Author Jack Nisbet will present “David Douglas and the Landscape of the Pacific Northwest” as part of Western Washington University’s Huxley College of the Environment Speaker Series at 3 p.m. on Friday, Nov. 9 in CF 125 on the Western campus.
The presentation is free and open to the public.
Between 1825-33, Scottish naturalist David Douglas traveled with Hudson’s Bay Company fur men throughout their Columbia and New Caledonia Districts, actively interacting with the flora, fauna, and families that lived there. This slide presentation will focus on what ideas Douglas’s journals, letters, scientific specimens, taxonomy, artwork, and oral legacy can offer to understanding the place where we live today.

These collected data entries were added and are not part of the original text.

(* ===== verification/MeshShift.v ===== *)
(** * The mesh.shift plugin: plugins/mesh-shift *)

From S2P Require Import Prelude GoLib GoTime Api ActionTypes Effects PluginBase.

Definition maxWeight : Z := 1000000.
Definition defaultWeight : Z := 1.
Definition mesh_pluginName : string := "mesh.shift".
Definition routeGroup : string := "gateway.networking.k8s.io".
Definition routeVersion : string := "v1".
Definition routeKind : string := "HTTPRoute".
Definition mesh_Description : string := "Drains traffic from a backend by setting its weight on a Gateway API HTTPRoute.".
Definition mesh_RequiredPermissions : list PolicyRule :=
  [mkRule [routeGroup] ["httproutes"] ["get"; "list"; "update"; "patch"]].

Record routeRef : Type := mkRouteRef { rr_Name : string; rr_Namespace : string }.
Record mesh_params : Type := mkMeshParams {
  mp_RouteRef : routeRef; mp_Backend : string; mp_Weight : option Z }.

Definition mesh_weight (p : mesh_params) : Z := match mp_Weight p with Some w => w | None => 0 end.

(** [toInt64]: an integer, a float truncated, or nothing. *)
Definition toInt64 (v : option any) : Z * bool :=
  match v with
  | Some (AInt64 n) => (n, true)
  | Some (AFloat f) => (float_trunc f, true)
  | _ => (0, false)
  end.

(** ** [applyWeight] on the rules of a route *)

Section Apply.
Variable backend : string.
Variable weight : Z.

Definition is_backend (ref : gmap string any) : bool :=
  match ref !! "name" with Some (AString n) => bool_decide (n = backend) | _ => bool_decide (EmptyString = backend) end.

(** One backendRef: what it becomes, whether it matched, what was recorded. *)
Definition apply_ref (ri bi : Z) (v : any) : any * bool * list backendChange :=
  match v with
  | AMap ref =>
      if is_backend ref then
        let '(old, had) := toInt64 (ref !! "weight") in
        let effective := if had then old else defaultWeight in
        if decide (effective = weight) then (v, true, [])
        else (AMap (<["weight" := AInt64 weight]> ref), true, [mkChange ri bi old had])
      else (v, false, [])
  | _ => (v, false, [])
  end.

Fixpoint apply_refs (ri bi : Z) (refs : list any) : list any * bool * list backendChange :=
  match refs with
  | [] => ([], false, [])
  | v :: refs' =>
      let '(v', m, cs) := apply_ref ri bi v in
      let '(rest, m', cs') := apply_refs ri (bi + 1) refs' in
      (v' :: rest, m || m', cs ++ cs')
  end.

Definition apply_rule (ri : Z) (v : any) : any * bool * list backendChange :=
  match v with
  | AMap rule =>
      match rule !! "backendRefs" with
      | Some (ASlice refs) =>
          let '(refs', m, cs) := apply_refs ri 0 refs in
          (AMap (<["backendRefs" := ASlice refs']> rule), m, cs)
      | _ => (v, false, [])
      end
  | _ => (v, false, [])
  end.

Fixpoint apply_rules (ri : Z) (rules : list any) : list any * bool * list backendChange :=
  match rules with
  | [] => ([], false, [])
  | v :: rules' =>
      let '(v', m, cs) := apply_rule ri v in
      let '(rest, m', cs') := apply_rules (ri + 1) rules' in
      (v' :: rest, m || m', cs ++ cs')
  end.

End Apply.

(** ** [restoreWeights] on the rules of a route *)

Definition restore_ref (ch : backendChange) (v : any) : any :=
  match v with
  | AMap ref => AMap (if Had ch then <["weight" := AInt64 (Weight ch)]> ref else delete "weight" ref)
  | _ => v
  end.

(** Out-of-range indices are skipped, as is anything that is not a map. *)
Definition alter_at {A} (f : A → A) (i : Z) (l : list A) : list A :=
  if decide (i < 0) then l else alter f (Z.to_nat i) l.

Definition restore_rule (ch : backendChange) (v : any) : any :=
  match v with
  | AMap rule =>
      match rule !! "backendRefs" with
      | Some (ASlice refs) => AMap (<["backendRefs" := ASlice (alter_at (restore_ref ch) (Ref ch) refs)]> rule)
      | _ => v
      end
  | _ => v
  end.

Definition restore_change (rules : list any) (ch : backendChange) : list any :=
  alter_at (restore_rule ch) (Rule ch) rules.

Definition restore_rules (rules : list any) (changes : list backendChange) : list any :=
  foldl restore_change rules changes.

(** ** The plugin *)

Definition rules_path : list string := ["spec"; "rules"].

Section Plugin.
Context {W : Type} `{Clock W} `{ObjectClient W} `{ParamsJSON, UnmarshalInto mesh_params}.

(** [applyWeight]: the route is replaced only when something changed. *)
Definition applyWeight (route : Unstr) (backend : string) (weight : Z)
  : error + (bool * list backendChange * Unstr) :=
  match NestedSlice route rules_path with
  | inl err => inl err
  | inr None => inr (false, [], route)
  | inr (Some rules) =>
      let '(rules', matched, changes) := apply_rules backend weight 0 rules in
      if decide (changes ≠ []) then
        match SetNestedSlice route rules' rules_path with
        | inl err => inl err
        | inr route' => inr (matched, changes, route')
        end
      else inr (matched, [], route)
  end.

Definition restoreWeights (route : Unstr) (changes : list backendChange) : error + Unstr :=
  match NestedSlice route rules_path with
  | inl err => inl err
  | inr None => inr route
  | inr (Some rules) => SetNestedSlice route (restore_rules rules changes) rules_path
  end.

Definition mesh_Validate (raw : Params) : option error :=
  match Unmarshal raw with
  | inl err => Some err
  | inr p =>
      if decide (rr_Name (mp_RouteRef p) = EmptyString) then Some (sentinelf ErrInvalidParams "routeRef.name is required")
      else if decide (mp_Backend p = EmptyString) then Some (sentinelf ErrInvalidParams "backend is required")
      else if decide (mesh_weight p < 0 ∨ mesh_weight p > maxWeight) then
        Some (sentinelf ErrInvalidParams ("weight must be between 0 and " ++s fmt_d maxWeight))
      else None
  end.

Definition route_key (name namespace : string) : ObjKey :=
  mkObjKey (routeGroup ++s "/" ++s routeVersion) routeKind namespace name.

Definition getRoute (name namespace : string) : Act W (error + Unstr) :=
  got ← (oc_Get (route_key name namespace) : Act W _);
  mret (match got with
        | inl err =>
            let where_ := "HTTPRoute " ++s namespace ++s "/" ++s name in
            if decide (Is err NotFound) then inl (sentinelf ErrTargetNotFound where_)
            else inl (wrapf ("getting " ++s where_ ++s ": ") err)
        | inr route => inr route
        end).

Definition mesh_details (p : mesh_params) (namespace : string) (changes : list backendChange) : gmap string any :=
  <["routeName" := AString (rr_Name (mp_RouteRef p))]>
  (<["routeNamespace" := AString namespace]>
  (<["backend" := AString (mp_Backend p)]>
  (<["weight" := AInt64 (mesh_weight p)]>
  (<["previous" := AChanges changes]> ∅)))).

Definition route_where (namespace name : string) : string := "HTTPRoute " ++s namespace ++s "/" ++s name.

Definition mesh_Execute (ctx : Context) (inp : ExecuteInput) : Act W (Result * option error) :=
  ts ← PluginNow;
  let res := new_result mesh_pluginName (in_Target inp) ts in
  match Unmarshal (in_Params inp) with
  | inl err => failed res err
  | inr p =>
      if negb (ClientFrom ctx) then failed res no_client else
      let name := rr_Name (mp_RouteRef p) in
      let namespace := if decide (rr_Namespace (mp_RouteRef p) = EmptyString) then TargetNamespace (in_Target inp)
                       else rr_Namespace (mp_RouteRef p) in
      got ← getRoute name namespace;
      match got with
      | inl err => failed res err
      | inr route =>
          match applyWeight route (mp_Backend p) (mesh_weight p) with
          | inl err => failed res (wrapf ("adjusting " ++s route_where namespace name ++s ": ") err)
          | inr (matched, changes, route) =>
              if negb matched then
                failed res (sentinelf ErrPermanent ("backend " ++s fmt_q (mp_Backend p) ++s " not found in " ++s
                                                    route_where namespace name))
              else if decide (changes = []) then
                mret (set_Message (set_Status res StatusSkipped)
                        ("backend " ++s fmt_q (mp_Backend p) ++s " already at weight " ++s fmt_d (mesh_weight p)), None)
              else
                err ← (oc_Update route : Act W _);
                match err with
                | Some err => failed res (wrapf ("updating " ++s route_where namespace name ++s ": ") err)
                | None =>
                    mret (set_Details
                            (set_Message (set_Status res StatusSucceeded)
                               ("shifted backend " ++s fmt_q (mp_Backend p) ++s " to weight " ++s fmt_d (mesh_weight p) ++s
                                " on HTTPRoute " ++s name))
                            (Some (mesh_details p namespace changes)), None)
                end
          end
      end
  end.

(** A string entry of a result's details, empty when it is none. *)
Definition detail_string (prev : Result) (key : string) : string :=
  match Details prev with
  | Some m => match m !! key with Some (AString s) => s | _ => EmptyString end
  | None => EmptyString
  end.

(** [decodeChanges]: JSON out and in again, hence a parameter with its law. *)
Variable json_Changes : any → error + list backendChange.

Definition decodeChanges (prev : Result) : error + list backendChange :=
  match Details prev with
  | Some m => match m !! "previous" with
              | None | Some ANil => inr []
              | Some v => json_Changes v
              end
  | None => inr []
  end.

Definition mesh_Reverse (ctx : Context) (prev : Result) : Act W (option error) :=
  match decodeChanges prev with
  | inl err => mret (Some (Err (ErrInvalidParams :: err_is err)
                             (sentinel_msg ErrInvalidParams ++s ": decoding previous weights: " ++s err_msg err)))
  | inr changes =>
      if decide (changes = []) then
        mret (Some (sentinelf ErrInvalidParams "result has no previous weights to restore")) else
      let name := detail_string prev "routeName" in
      if decide (name = EmptyString) then
        mret (Some (sentinelf ErrInvalidParams "result has no HTTPRoute name to reverse")) else
      let namespace := if decide (detail_string prev "routeNamespace" = EmptyString)
                       then TargetNamespace (ResTarget prev) else detail_string prev "routeNamespace" in
      if negb (ClientFrom ctx) then mret (Some no_client) else
      got ← getRoute name namespace;
      match got with
      | inl err => mret (if decide (Is err ErrTargetNotFound) then None else Some err)
      | inr route =>
          match restoreWeights route changes with
          | inl err => mret (Some (wrapf ("restoring " ++s route_where namespace name ++s " weights: ") err))
          | inr route => oc_Update route
          end
      end
  end.

Definition mesh_shift : Action W :=
  mkAction mesh_pluginName mesh_Description mesh_Validate mesh_Execute mesh_Reverse true mesh_RequiredPermissions.

End Plugin.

Spokane-based teacher and writer Jack Nisbet’s books include “Visible Bones,” “Purple Flat Top,” “Sources of the River,” and “The Mapmaker’s Eye.” “The Collector,” his biography of David Douglas, was named as one of the Pacific Northwest Bookseller’s Association’s 2010 Books of the Year. His latest title, “David Douglas: A Naturalist at Work,” is an illustrated collection of essays that both provide context for Douglas’s journeys and relate his work to the modern landscape. It serves as the companion book for a museum exhibit of the same name that is now open at the Northwest Museum of Arts and Culture in Spokane.
The exhibit will travel to the Washington State History Museum in Tacoma in Fall 2013.
The remaining fall-quarter speakers in the Huxley College of the Environment Speaker Series are:
- Nov. 16: Screening (excerpts) and discussion of the film “American Meat” with director-producer Graham Meriwether.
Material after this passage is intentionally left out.